**Directions for this task**. Which of the lines in the data mention the string "mqttBuffer"? List them all.

[Data excerpts]
__________

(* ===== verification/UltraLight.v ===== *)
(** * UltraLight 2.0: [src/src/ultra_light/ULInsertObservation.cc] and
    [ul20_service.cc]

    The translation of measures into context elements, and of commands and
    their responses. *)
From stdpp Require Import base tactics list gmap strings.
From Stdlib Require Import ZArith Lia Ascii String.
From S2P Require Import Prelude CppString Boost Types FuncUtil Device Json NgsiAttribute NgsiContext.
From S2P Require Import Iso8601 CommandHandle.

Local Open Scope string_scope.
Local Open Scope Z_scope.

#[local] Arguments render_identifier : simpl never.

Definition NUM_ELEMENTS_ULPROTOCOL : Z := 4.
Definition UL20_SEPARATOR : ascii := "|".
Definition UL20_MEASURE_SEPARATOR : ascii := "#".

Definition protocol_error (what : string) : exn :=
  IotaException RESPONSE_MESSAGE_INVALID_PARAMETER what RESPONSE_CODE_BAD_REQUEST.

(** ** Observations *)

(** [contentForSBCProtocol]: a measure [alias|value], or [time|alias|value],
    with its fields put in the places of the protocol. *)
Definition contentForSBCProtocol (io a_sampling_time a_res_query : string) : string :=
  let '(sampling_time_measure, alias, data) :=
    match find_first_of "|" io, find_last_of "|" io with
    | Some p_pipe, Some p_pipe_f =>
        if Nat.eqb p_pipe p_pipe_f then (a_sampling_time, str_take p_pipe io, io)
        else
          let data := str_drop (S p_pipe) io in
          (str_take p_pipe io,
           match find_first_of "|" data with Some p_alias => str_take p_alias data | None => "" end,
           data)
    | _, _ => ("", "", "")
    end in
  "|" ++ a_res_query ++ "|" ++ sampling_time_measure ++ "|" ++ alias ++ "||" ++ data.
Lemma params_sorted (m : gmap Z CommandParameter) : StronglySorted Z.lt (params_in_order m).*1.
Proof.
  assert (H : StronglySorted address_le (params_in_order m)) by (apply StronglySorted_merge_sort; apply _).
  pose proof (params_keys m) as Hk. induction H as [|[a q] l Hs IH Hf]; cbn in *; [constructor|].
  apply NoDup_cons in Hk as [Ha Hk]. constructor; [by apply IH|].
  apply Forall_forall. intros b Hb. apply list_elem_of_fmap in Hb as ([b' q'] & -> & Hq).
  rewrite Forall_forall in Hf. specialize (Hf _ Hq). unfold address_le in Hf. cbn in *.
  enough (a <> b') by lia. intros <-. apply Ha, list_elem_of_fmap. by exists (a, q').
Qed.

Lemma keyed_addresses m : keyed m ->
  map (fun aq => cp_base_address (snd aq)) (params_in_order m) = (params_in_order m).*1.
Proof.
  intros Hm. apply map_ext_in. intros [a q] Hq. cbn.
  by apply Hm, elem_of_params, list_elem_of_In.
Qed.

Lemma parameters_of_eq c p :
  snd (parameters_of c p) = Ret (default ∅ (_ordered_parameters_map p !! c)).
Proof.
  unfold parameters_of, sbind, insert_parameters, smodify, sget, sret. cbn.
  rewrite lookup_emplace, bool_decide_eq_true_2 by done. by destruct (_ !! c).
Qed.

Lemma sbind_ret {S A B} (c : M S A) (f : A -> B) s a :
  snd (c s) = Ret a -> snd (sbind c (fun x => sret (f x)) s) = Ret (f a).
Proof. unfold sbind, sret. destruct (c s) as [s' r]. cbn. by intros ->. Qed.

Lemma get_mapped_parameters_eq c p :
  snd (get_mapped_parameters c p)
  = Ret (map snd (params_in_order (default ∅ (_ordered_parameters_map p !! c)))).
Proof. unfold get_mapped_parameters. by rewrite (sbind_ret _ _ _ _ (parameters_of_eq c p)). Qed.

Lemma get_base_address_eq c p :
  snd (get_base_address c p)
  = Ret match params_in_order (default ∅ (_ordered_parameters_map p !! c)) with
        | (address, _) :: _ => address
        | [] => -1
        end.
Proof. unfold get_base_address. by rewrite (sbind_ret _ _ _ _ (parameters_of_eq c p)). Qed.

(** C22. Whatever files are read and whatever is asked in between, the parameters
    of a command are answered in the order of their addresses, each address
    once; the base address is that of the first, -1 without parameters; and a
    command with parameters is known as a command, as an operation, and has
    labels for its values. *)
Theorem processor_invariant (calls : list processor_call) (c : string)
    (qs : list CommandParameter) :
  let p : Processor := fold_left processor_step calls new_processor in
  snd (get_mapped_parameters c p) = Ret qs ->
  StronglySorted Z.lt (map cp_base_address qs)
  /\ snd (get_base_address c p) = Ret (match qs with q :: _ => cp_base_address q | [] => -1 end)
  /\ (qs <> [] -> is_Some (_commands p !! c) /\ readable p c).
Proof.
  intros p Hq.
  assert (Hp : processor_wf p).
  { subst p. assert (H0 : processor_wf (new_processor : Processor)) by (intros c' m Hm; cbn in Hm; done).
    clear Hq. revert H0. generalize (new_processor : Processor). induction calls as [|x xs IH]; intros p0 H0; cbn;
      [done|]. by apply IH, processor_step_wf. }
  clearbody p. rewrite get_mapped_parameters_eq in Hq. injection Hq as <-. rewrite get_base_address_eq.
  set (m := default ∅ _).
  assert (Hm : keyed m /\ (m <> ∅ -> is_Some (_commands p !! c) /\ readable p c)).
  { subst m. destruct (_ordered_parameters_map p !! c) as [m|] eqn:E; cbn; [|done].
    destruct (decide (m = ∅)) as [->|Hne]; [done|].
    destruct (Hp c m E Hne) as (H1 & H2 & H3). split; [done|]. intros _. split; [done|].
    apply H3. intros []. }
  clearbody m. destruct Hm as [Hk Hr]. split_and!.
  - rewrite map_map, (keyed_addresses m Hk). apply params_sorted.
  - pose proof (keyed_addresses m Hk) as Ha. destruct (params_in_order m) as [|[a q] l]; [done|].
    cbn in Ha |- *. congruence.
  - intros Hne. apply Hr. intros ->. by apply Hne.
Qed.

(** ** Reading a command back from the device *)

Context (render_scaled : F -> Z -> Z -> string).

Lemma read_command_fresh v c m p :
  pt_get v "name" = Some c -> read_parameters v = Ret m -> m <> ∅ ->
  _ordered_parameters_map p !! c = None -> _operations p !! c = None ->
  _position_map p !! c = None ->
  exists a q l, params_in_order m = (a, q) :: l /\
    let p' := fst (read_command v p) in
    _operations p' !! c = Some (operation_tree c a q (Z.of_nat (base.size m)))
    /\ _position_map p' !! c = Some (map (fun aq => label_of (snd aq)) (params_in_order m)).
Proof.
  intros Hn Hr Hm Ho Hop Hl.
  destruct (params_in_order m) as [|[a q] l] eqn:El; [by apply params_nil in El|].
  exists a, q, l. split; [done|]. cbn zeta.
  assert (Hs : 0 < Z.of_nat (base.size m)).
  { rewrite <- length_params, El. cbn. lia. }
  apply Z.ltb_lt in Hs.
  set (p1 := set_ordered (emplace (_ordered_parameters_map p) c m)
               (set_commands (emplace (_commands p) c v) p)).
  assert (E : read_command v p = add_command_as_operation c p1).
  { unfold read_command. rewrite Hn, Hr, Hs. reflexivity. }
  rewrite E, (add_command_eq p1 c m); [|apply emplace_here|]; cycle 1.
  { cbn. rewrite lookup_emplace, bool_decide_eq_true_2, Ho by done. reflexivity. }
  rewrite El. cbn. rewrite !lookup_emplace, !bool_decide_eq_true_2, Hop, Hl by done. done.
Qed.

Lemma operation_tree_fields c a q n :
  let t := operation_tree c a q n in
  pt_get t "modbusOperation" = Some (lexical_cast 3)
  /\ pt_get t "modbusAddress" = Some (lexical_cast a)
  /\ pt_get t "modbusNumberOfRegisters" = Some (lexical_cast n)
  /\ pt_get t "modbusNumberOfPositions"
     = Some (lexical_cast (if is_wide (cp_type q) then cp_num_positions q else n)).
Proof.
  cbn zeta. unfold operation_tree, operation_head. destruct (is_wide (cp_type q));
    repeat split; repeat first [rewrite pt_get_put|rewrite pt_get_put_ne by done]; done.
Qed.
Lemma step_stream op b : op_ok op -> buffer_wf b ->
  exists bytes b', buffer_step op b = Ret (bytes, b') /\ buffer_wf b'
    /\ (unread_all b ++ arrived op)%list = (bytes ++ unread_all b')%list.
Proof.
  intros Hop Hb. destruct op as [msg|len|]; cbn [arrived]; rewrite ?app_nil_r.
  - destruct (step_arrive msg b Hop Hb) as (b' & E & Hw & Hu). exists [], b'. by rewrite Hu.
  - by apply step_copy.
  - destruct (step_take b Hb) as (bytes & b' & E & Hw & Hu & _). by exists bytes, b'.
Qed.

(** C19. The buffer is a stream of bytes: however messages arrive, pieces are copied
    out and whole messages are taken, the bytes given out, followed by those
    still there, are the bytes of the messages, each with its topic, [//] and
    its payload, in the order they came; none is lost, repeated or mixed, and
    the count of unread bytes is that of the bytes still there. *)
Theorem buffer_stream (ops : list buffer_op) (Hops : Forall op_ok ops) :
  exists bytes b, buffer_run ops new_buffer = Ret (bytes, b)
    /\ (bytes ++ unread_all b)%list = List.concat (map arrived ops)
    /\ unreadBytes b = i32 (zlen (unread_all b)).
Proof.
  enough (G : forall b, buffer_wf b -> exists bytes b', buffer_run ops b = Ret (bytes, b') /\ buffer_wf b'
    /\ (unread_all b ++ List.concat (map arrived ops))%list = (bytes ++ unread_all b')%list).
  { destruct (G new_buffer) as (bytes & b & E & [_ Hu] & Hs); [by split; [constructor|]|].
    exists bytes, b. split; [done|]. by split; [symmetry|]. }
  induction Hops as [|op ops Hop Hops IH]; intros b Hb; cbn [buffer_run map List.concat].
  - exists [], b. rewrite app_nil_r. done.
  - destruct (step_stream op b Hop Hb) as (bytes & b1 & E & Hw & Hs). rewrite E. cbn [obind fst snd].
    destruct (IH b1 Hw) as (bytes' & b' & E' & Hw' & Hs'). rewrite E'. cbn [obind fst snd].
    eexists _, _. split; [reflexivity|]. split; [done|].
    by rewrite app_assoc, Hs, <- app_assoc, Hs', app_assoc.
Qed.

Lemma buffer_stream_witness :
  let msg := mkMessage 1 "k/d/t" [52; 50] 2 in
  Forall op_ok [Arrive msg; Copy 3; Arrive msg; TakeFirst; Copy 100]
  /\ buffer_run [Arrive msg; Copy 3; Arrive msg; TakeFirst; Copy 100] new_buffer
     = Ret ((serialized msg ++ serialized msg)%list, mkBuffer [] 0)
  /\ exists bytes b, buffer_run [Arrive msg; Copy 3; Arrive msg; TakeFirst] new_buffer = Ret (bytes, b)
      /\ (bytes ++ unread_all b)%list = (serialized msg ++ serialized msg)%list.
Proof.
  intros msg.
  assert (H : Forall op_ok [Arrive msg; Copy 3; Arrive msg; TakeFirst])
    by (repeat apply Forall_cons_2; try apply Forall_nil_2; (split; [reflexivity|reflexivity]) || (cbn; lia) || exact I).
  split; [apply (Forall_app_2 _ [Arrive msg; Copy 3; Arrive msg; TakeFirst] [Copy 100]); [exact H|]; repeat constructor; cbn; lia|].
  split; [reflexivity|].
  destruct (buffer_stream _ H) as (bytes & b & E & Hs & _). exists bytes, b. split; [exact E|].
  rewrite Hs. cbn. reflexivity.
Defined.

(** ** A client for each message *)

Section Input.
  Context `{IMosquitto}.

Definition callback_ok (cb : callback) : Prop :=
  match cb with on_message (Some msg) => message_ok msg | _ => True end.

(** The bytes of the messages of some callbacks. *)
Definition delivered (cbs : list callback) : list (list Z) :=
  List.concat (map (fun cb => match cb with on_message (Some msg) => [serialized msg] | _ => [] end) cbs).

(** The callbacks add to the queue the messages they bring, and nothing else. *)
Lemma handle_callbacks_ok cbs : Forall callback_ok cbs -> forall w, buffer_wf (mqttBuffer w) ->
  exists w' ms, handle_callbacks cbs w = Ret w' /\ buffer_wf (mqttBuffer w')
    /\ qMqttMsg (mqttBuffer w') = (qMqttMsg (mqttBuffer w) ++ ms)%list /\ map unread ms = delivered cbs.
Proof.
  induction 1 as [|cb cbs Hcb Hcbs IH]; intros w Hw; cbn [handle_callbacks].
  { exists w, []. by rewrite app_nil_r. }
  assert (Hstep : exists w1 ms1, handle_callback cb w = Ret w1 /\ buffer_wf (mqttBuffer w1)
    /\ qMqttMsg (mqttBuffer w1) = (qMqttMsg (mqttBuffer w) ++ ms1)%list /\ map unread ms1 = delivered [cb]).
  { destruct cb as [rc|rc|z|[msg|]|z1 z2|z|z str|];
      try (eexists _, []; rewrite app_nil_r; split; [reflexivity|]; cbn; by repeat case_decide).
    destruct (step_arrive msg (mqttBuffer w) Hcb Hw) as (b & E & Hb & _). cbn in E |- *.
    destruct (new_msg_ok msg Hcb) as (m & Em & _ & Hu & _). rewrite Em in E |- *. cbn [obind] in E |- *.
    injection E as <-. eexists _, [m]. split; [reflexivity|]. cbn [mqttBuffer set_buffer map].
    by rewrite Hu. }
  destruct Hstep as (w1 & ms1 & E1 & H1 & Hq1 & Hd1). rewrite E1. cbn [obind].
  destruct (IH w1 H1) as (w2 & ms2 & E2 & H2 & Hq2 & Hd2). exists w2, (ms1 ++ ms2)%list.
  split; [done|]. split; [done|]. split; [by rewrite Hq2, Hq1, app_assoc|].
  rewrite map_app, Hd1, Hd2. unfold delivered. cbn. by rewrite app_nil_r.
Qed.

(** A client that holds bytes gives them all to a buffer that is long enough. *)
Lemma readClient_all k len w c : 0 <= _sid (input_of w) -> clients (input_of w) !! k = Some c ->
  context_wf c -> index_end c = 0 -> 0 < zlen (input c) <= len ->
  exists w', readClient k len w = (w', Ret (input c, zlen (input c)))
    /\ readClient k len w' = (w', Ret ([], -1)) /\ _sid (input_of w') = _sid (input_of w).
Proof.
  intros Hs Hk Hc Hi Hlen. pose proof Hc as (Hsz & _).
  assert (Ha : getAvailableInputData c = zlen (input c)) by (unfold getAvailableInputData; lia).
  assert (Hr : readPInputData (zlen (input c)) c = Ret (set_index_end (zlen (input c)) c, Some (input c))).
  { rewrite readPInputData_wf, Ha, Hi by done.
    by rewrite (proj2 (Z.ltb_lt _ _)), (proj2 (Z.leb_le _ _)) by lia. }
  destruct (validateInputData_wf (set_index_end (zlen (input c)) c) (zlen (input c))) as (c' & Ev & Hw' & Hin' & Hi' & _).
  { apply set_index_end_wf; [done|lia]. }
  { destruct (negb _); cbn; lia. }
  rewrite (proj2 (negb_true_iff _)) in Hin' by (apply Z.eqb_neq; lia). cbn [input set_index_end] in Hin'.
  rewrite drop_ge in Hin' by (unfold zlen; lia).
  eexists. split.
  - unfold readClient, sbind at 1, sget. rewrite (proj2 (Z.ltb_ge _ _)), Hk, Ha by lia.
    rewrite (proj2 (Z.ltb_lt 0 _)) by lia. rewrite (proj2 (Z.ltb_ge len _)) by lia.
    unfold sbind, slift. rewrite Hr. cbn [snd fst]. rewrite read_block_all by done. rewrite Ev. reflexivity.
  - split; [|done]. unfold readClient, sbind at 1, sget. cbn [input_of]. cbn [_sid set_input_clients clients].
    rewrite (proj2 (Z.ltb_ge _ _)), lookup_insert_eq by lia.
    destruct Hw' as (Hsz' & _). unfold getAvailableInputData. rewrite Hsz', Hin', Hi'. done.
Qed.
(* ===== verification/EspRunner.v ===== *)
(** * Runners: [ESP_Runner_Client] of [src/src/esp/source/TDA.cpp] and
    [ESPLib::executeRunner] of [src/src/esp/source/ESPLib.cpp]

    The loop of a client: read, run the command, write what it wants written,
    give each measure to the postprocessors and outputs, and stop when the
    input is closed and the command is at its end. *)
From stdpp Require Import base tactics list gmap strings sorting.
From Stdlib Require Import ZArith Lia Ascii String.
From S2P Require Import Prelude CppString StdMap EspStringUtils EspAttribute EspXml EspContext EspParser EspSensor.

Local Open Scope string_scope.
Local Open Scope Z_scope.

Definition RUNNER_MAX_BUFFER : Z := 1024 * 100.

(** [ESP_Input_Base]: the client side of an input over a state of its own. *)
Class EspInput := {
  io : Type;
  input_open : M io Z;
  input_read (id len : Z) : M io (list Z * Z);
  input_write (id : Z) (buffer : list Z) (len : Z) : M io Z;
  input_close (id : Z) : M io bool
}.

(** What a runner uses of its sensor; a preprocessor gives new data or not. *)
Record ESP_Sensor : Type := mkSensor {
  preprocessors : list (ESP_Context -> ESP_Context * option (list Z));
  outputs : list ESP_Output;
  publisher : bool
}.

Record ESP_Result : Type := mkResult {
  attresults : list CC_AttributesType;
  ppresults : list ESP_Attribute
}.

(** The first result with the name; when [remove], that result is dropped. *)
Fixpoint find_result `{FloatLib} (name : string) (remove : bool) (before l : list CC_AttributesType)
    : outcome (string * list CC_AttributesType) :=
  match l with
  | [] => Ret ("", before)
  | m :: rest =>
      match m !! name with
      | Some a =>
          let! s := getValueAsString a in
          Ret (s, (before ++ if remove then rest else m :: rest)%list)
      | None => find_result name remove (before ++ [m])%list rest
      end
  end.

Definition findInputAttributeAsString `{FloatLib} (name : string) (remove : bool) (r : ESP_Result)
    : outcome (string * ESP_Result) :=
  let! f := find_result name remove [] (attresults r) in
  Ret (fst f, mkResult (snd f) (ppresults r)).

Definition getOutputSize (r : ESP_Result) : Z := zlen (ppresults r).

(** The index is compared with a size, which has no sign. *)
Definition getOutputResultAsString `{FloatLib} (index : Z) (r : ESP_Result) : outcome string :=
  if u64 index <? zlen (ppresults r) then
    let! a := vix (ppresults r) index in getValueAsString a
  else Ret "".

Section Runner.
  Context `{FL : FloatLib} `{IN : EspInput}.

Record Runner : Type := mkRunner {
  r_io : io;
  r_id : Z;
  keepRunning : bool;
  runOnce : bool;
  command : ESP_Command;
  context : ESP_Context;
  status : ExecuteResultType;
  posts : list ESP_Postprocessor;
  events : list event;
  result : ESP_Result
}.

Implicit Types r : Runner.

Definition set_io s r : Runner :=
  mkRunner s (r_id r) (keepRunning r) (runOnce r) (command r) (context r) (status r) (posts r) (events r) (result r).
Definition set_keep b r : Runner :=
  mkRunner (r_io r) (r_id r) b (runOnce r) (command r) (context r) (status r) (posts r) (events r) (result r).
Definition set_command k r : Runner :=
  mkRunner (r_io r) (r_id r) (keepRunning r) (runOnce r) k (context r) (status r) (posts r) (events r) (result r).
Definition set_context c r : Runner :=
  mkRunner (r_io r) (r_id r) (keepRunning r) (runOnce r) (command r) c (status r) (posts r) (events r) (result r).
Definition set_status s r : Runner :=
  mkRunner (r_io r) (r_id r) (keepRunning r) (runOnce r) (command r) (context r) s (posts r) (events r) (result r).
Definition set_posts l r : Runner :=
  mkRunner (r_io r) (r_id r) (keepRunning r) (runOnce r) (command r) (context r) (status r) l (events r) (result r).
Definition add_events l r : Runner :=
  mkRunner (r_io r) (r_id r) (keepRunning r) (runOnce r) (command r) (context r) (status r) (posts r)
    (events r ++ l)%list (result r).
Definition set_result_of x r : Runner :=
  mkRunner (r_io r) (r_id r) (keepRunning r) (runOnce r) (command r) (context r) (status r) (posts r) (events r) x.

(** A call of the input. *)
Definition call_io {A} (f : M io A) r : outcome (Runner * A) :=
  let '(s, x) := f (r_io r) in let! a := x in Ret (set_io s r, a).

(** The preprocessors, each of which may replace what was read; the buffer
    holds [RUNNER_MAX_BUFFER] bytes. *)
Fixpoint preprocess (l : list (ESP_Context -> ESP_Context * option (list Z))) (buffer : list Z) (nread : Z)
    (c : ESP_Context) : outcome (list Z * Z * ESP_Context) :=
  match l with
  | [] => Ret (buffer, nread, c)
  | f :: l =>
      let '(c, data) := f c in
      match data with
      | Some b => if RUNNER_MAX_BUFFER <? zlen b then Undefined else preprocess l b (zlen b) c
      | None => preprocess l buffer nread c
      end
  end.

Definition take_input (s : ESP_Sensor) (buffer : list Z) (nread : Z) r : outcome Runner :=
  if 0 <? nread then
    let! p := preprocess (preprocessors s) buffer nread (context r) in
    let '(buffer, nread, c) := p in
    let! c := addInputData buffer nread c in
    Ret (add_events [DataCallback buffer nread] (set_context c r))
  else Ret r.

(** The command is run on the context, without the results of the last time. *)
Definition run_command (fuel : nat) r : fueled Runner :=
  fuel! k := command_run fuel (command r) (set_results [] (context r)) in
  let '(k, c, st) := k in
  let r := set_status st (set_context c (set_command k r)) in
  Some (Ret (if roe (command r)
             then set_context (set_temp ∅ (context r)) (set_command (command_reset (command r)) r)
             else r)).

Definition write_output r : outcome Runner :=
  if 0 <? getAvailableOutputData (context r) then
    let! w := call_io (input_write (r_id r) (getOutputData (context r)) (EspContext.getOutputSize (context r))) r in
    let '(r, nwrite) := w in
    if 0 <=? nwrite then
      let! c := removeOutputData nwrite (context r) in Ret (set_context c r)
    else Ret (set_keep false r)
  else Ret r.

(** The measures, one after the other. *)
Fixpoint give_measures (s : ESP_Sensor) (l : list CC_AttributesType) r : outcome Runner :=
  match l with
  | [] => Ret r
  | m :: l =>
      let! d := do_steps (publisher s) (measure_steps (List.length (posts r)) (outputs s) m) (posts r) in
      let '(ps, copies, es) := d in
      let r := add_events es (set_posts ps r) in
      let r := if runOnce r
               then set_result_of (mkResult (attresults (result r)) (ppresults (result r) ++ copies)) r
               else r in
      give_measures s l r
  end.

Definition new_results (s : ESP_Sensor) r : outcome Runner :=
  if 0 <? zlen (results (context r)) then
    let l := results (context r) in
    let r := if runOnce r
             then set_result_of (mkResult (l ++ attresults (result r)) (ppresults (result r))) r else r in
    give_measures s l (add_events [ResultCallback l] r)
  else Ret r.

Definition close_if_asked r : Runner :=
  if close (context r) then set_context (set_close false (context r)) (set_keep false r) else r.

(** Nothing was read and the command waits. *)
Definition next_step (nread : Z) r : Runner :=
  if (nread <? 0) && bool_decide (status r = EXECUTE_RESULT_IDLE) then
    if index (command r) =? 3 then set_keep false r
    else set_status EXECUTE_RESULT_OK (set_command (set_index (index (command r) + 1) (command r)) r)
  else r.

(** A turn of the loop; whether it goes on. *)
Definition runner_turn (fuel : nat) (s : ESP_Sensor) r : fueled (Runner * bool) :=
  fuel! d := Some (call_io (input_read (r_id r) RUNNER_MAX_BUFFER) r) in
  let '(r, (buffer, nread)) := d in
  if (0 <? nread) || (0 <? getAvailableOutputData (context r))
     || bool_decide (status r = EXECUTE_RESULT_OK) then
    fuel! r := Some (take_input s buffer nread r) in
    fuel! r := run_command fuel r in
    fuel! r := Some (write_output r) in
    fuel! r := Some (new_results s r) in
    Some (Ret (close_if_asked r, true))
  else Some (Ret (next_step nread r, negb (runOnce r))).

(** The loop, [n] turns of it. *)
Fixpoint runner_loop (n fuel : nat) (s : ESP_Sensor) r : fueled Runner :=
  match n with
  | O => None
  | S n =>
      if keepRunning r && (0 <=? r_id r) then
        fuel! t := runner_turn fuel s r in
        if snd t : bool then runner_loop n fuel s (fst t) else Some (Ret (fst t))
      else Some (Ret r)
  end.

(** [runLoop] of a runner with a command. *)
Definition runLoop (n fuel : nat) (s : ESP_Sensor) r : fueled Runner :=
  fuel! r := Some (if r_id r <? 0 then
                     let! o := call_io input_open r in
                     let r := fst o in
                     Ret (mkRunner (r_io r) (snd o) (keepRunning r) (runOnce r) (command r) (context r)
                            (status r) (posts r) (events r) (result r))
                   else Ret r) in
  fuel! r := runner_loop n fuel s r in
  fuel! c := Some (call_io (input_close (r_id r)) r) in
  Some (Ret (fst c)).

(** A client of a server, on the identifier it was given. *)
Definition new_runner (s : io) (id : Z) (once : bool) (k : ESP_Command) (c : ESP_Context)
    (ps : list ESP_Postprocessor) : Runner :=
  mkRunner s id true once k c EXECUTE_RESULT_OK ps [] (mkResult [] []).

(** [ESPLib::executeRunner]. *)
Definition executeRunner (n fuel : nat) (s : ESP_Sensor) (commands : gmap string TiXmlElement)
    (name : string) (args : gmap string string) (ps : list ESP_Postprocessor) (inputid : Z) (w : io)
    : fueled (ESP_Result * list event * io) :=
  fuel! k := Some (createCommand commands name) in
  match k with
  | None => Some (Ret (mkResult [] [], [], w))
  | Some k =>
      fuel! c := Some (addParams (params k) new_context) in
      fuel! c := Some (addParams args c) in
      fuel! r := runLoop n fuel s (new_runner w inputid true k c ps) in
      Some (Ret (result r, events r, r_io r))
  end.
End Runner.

__________

**Exercise response**.
Lemma handle_callbacks_ok cbs : Forall callback_ok cbs -> forall w, buffer_wf (mqttBuffer w) ->
  exists w' ms, handle_callbacks cbs w = Ret w' /\ buffer_wf (mqttBuffer w')
    /\ qMqttMsg (mqttBuffer w') = (qMqttMsg (mqttBuffer w) ++ ms)%list /\ map unread ms = delivered cbs.
  assert (Hstep : exists w1 ms1, handle_callback cb w = Ret w1 /\ buffer_wf (mqttBuffer w1)
    /\ qMqttMsg (mqttBuffer w1) = (qMqttMsg (mqttBuffer w) ++ ms1)%list /\ map unread ms1 = delivered [cb]).
    destruct (step_arrive msg (mqttBuffer w) Hcb Hw) as (b & E & Hb & _). cbn in E |- *.
    injection E as <-. eexists _, [m]. split; [reflexivity|]. cbn [mqttBuffer set_buffer map].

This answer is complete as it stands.